Main article: Rechargeable batteriesFurther information: Rechargeable electricity storage system
An electric vehicle battery (EVB) is a rechargeable battery used in electric vehicles, making them battery electric vehicles (BEVs).
Batteries are usually the most expensive component of BEVs, although batteries from old or wrecked electric cars can be bought for battery-to-grid mini-power plants. The cost of battery manufacture is substantial, but increasing returns to scale may serve to lower their cost when BEVs are manufactured on the scale of modern internal combustion vehicles. Since the late 1990s, advances in battery technologies have been driven by skyrocketing demand for laptop computers and mobile phones, with consumer demand for more features, larger, brighter displays, and longer battery time driving research and development in the field. The BEV marketplace has reaped the benefits of these advances.
Some batteries can be leased or rented instead of bought (see Think Global).
One article indicates that 10 kW·h of battery energy provides a range of about 20 miles (32 km) in a Toyota Prius, but this is not a primary source, and does not fit with estimates elsewhere of about 5 miles (8.0 km) /(kW·h). The Chevrolet Volt is expected to achieve 50 MPG when running on the auxiliary power unit (a small onboard generator) - at 33% thermodynamic efficiency that would mean 12 kW·h for 50 miles (80 km), or about 240 watt hours per mile. For prices of 1 kW·h of charge with various different battery technologies, see the "Energy/Consumer Price" column in the "Table of rechargeable battery technologies" section in the rechargeable battery article.
Rechargeable batteries used in electric vehicles include lead-acid ("flooded", Deep cycle, and VRLA), NiCd, nickel metal hydride, lithium ion, Li-ion polymer, and, less commonly, zinc-air and molten salt batteries. The amount of electricity (i.e. electric charge) stored in batteries is measured in ampere hours or in coulombs, with the total energy often measured in watt hours.
Specifics
Charging
Batteries in BEVs must be periodically recharged (see also Replacing, below). BEVs most commonly charge from the power grid (at home or using a street or shop recharging point), which is in turn generated from a variety of domestic resources, such as coal, hydroelectricity, nuclear and others.

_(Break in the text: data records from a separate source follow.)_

Lemma run_keeps_delays {A} en (p : mprog A) n s D :
  keeps_retry_delays en -> mAutoStartRetryDelays s = D ->
  @safe Manager ExtCall label mutex (fun m => mAutoStartRetryDelays m = D) (fun _ _ => True)
    (fun _ => True) _ (fun _ => True) p ->
  mAutoStartRetryDelays (run en p n s).1.2 = D.
Proof.
  intros [Hc Hw] HD Hp.
  pose proof (run_safe (fun m => mAutoStartRetryDelays m = D) (fun _ _ => True) (fun _ => True)
    (fun _ => True) en p n s) as Hr.
  destruct (run en p n s) as [[a s'] tr]. simpl. apply Hr; [|done|done].
  split; intros; congruence.
Qed.

Lemma presence_delays id r p k m :
  mAutoStartRetryDelays (presence_section id r p k m).2 = mAutoStartRetryDelays m.
Proof.
  unfold presence_section, cancelAutoStartRetryLocked. case_match; [done|].
  case_match; [|done]. simpl. by case_match.
Qed.

Lemma delays_retryValid en id r n s D :
  keeps_retry_delays en -> mAutoStartRetryDelays s = D ->
  mAutoStartRetryDelays (run en (autoStartRetryStillValid id r) n s).1.2 = D.
Proof.
  intros Hen HD. apply run_keeps_delays; [done|done|].
  unfold autoStartRetryStillValid. go_walk. by rewrite presence_delays.
Qed.

Lemma note_delays id r e m :
  mAutoStartRetryDelays (noteAutoStartCapacityResult id r e m) = mAutoStartRetryDelays m.
Proof. unfold noteAutoStartCapacityResult. by case_match. Qed.

(** C27: one reservation asks the Control Panel to start its stream at most once
    plus once per configured retry delay, whatever the Control Panel answers
    and whatever else happens, as long as the configured delays stay the
    same. *)
Theorem start_requests_bounded en id c r st f e k m :
  keeps_retry_delays en ->
  calls is_start (run en (autoStartGoroutine id c r st f e) k m).2
  <= 1 + Z.of_nat (length (mAutoStartRetryDelays m)).
Proof.
  intros Hen. unfold autoStartGoroutine. rewrite run_bind.
  assert (calls is_start (run en (auto_start_body id c r st f e) k m).2
          <= 1 + Z.of_nat (length (mAutoStartRetryDelays m))) as Hb.
  2:{ destruct (run en (auto_start_body id c r st f e) k m) as [[u s] t]. cbn [snd] in Hb.
      cbn [bind modify run fst snd]. by rewrite app_nil_r. }
  unfold auto_start_body. cbn [bind read run]. destruct (ctxDone c m); [simpl; lia|].
  rewrite run_bind.
  pose proof (no_start_calls en (autoStartRetryStillValid id r) k m (no_start_retryValid id r)) as Hv.
  pose proof (delays_retryValid en id r k m _ Hen eq_refl) as Hd.
  destruct (run en (autoStartRetryStillValid id r) k m) as [[[|] s2] t1]; cbn [fst snd negb] in *.
  2:{ cbn [run snd]. rewrite app_nil_r. lia. }
  cbn [bind call run].
  pose proof (proj1 Hen _ (k + length t1)%nat (StartStream st id) s2) as Hd3.
  destruct (env_call en _ _ (StartStream st id) s2) as [err s3]. cbn [snd] in Hd3.
  destruct err as [er|]; cbn [bind modify run fst snd].
  2:{ rewrite calls_app. simpl. lia. }
  destruct (isRetryableAutoStartError er).
  - unfold retryAutoStart. cbn [bind read run]. rewrite note_delays.
    match goal with |- context [run en (retry_loop c r st id ?ds) ?k' ?x] =>
      pose proof (retry_loop_starts en c r st id ds k' x) as Hl;
      destruct (run en (retry_loop c r st id ds) k' x) as [[u s4] t2] end.
    cbn [snd] in *. rewrite calls_app. cbn [calls fold_right is_start]. fold (calls is_start t2).
    rewrite Hd3, Hd in Hl. lia.
  - match goal with |- context [run en ?p ?k' ?x] =>
      assert (calls is_start (run en p k' x).2 = 0) as H2;
      [apply no_start_calls, no_start_stale|destruct (run en p k' x) as [[u s4] t2]] end.
    cbn [snd] in *. rewrite calls_app. cbn [calls fold_right is_start]. fold (calls is_start t2). lia.
Qed.
End Requests.

(** ** Witnesses: one stream waiting in one voice channel *)
Module Sample.
#[local] Existing Instance canonical_range.

Definition waiting : VoiceDefaults := mkVoiceDefaults "e1" "g" "v" "t" true.

Definition m0 : Manager :=
  (NewManagerWithReporter (mkVoiceCaps true true true) None 1000)
    <| mStreamDefaults := {["s1" := waiting]} |> <| mStreamStarter := Some 1%nat |>.

Definition stopped : Manager := m0 <| mAutoStartStopped := {["s1" := waiting]} |>.

Definition join (epoch : string) (existing : bool) : VoiceJoinEvent :=
  mkVoiceJoinEvent (Some (mkAuthority "s1" epoch)) existing "g" "v" "u1" "".

Lemma matching_is_the_unique_candidate_witness :
  matchingAutoStartStreamLocked "g" "v" m0 = "s1".
Proof.
  apply matching_is_the_unique_candidate; try reflexivity; try discriminate.
  split; [exists waiting; split; reflexivity|].
  intros id' d' Hd' _. unfold m0 in Hd'. simpl in Hd'.
  apply lookup_singleton_Some in Hd' as [<- _]. reflexivity.
Defined.

Definition reserved : Manager := (reserve_section "s1" (join "e1" false) 1000 m0).2.

Lemma reservation_is_exclusive_witness :
  (reserve_section "s1" (join "e1" false) 1000 m0).1 = Some (1%nat, 2%nat, 1%nat) /\
  (reserve_section "s1" (join "e1" false) (1000 + Hour) reserved).1 = None.
Proof.
  split; [vm_compute; reflexivity|].
  apply (reservation_is_exclusive "s1" (join "e1" false) 1000 (join "e1" false) (1000 + Hour) m0
           (1%nat, 2%nat, 1%nat) reserved).
  vm_compute. reflexivity.
Defined.

Lemma existing_presence_does_not_restart_witness :
  reserve_section "s1" (join "e1" true) 2000 stopped = (None, stopped) /\
  mAutoStartStopped (reserve_section "s1" (join "e1" false) 2000 stopped).2 !! "s1" = None.
Proof.
  split.
  - apply (existing_presence_does_not_restart "s1" (join "e1" true) 2000 stopped waiting 1%nat);
      try reflexivity; discriminate.
  - apply (existing_presence_does_not_restart "s1" (join "e1" false) 2000 stopped waiting 1%nat);
      try reflexivity; discriminate.
Defined.

Lemma unauthorized_join_is_ignored_witness :
  reserve_section "s1" (join "e0" false) 2000 m0 = (None, m0).
Proof.
  apply unauthorized_join_is_ignored; [discriminate|]. right. vm_compute. discriminate.
Defined.

(** The Control Panel is overloaded, the member stays. *)
Definition busy X (n : nat) (e : ExtCall X) (s : Manager) : X * Manager :=
  (match e in ExtCall Y return Y with
   | StartStream _ _ => Some (ControlPanelError "start" 503 "")
   | e' => accept_all _ e'
   end, s).

Definition busy_env : env Manager ExtCall := Build_env busy (fun _ _ _ s => (false, s)).

Lemma start_requests_bounded_witness :
  keeps_retry_delays busy_env /\
  calls is_start (run busy_env (autoStartGoroutine "s1" 1 2 1 None (join "e1" false)) 0 reserved).2
  = 4 /\
  calls is_start (run busy_env (autoStartGoroutine "s1" 1 2 1 None (join "e1" false)) 0 reserved).2
  <= 1 + Z.of_nat (length (mAutoStartRetryDelays reserved)).
Proof.
  assert (keeps_retry_delays busy_env) as Hk by (split; reflexivity).
  split; [exact Hk|]. split; [vm_compute; reflexivity|].
  exact (start_requests_bounded busy_env "s1" 1 2 1 None (join "e1" false) 0 reserved Hk).
Defined.
End Sample.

Home power such as roof top photovoltaic solar cell panels, microhydro or wind may also be used and are promoted because of concerns regarding global warming.
Charging time is limited primarily by the capacity of the grid connection. A normal household outlet is between 1.5 kilowatts (in the US, Canada, Japan, and other countries with 110 volt supply) to 3 kilowatts (in countries with 240 V supply). Many European countries feed domestic consumers with a 3 phase system fused at 16-25 amp allowing for a theoretical capacity around 20-30 kW. however, this capacity is also required to feed the rest of the location and can hence not be used practically and will also not be supported "en masse" by the distribution network. At this higher power level charging even a small, 7 kilowatt-hour (14–28 mi) pack, would probably require one hour. This is small compared to the effective power delivery rate of an average petrol pump, about 5,000 kilowatts. Even if the supply power can be increased, most batteries do not accept charge at greater than their charge rate ("1 C "), because high charge rate has adverse effect on the discharge capacities of batteries.
In 1995, some charging stations charged BEVs in one hour. In November 1997, Ford purchased a fast-charge system produced by AeroVironment called "PosiCharge" for testing its fleets of Ranger EVs, which charged their lead-acid batteries in between six and fifteen minutes. In February 1998, General Motors announced a version of its "Magne Charge" system which could recharge NiMH batteries in about ten minutes, providing a range of sixty to one hundred miles.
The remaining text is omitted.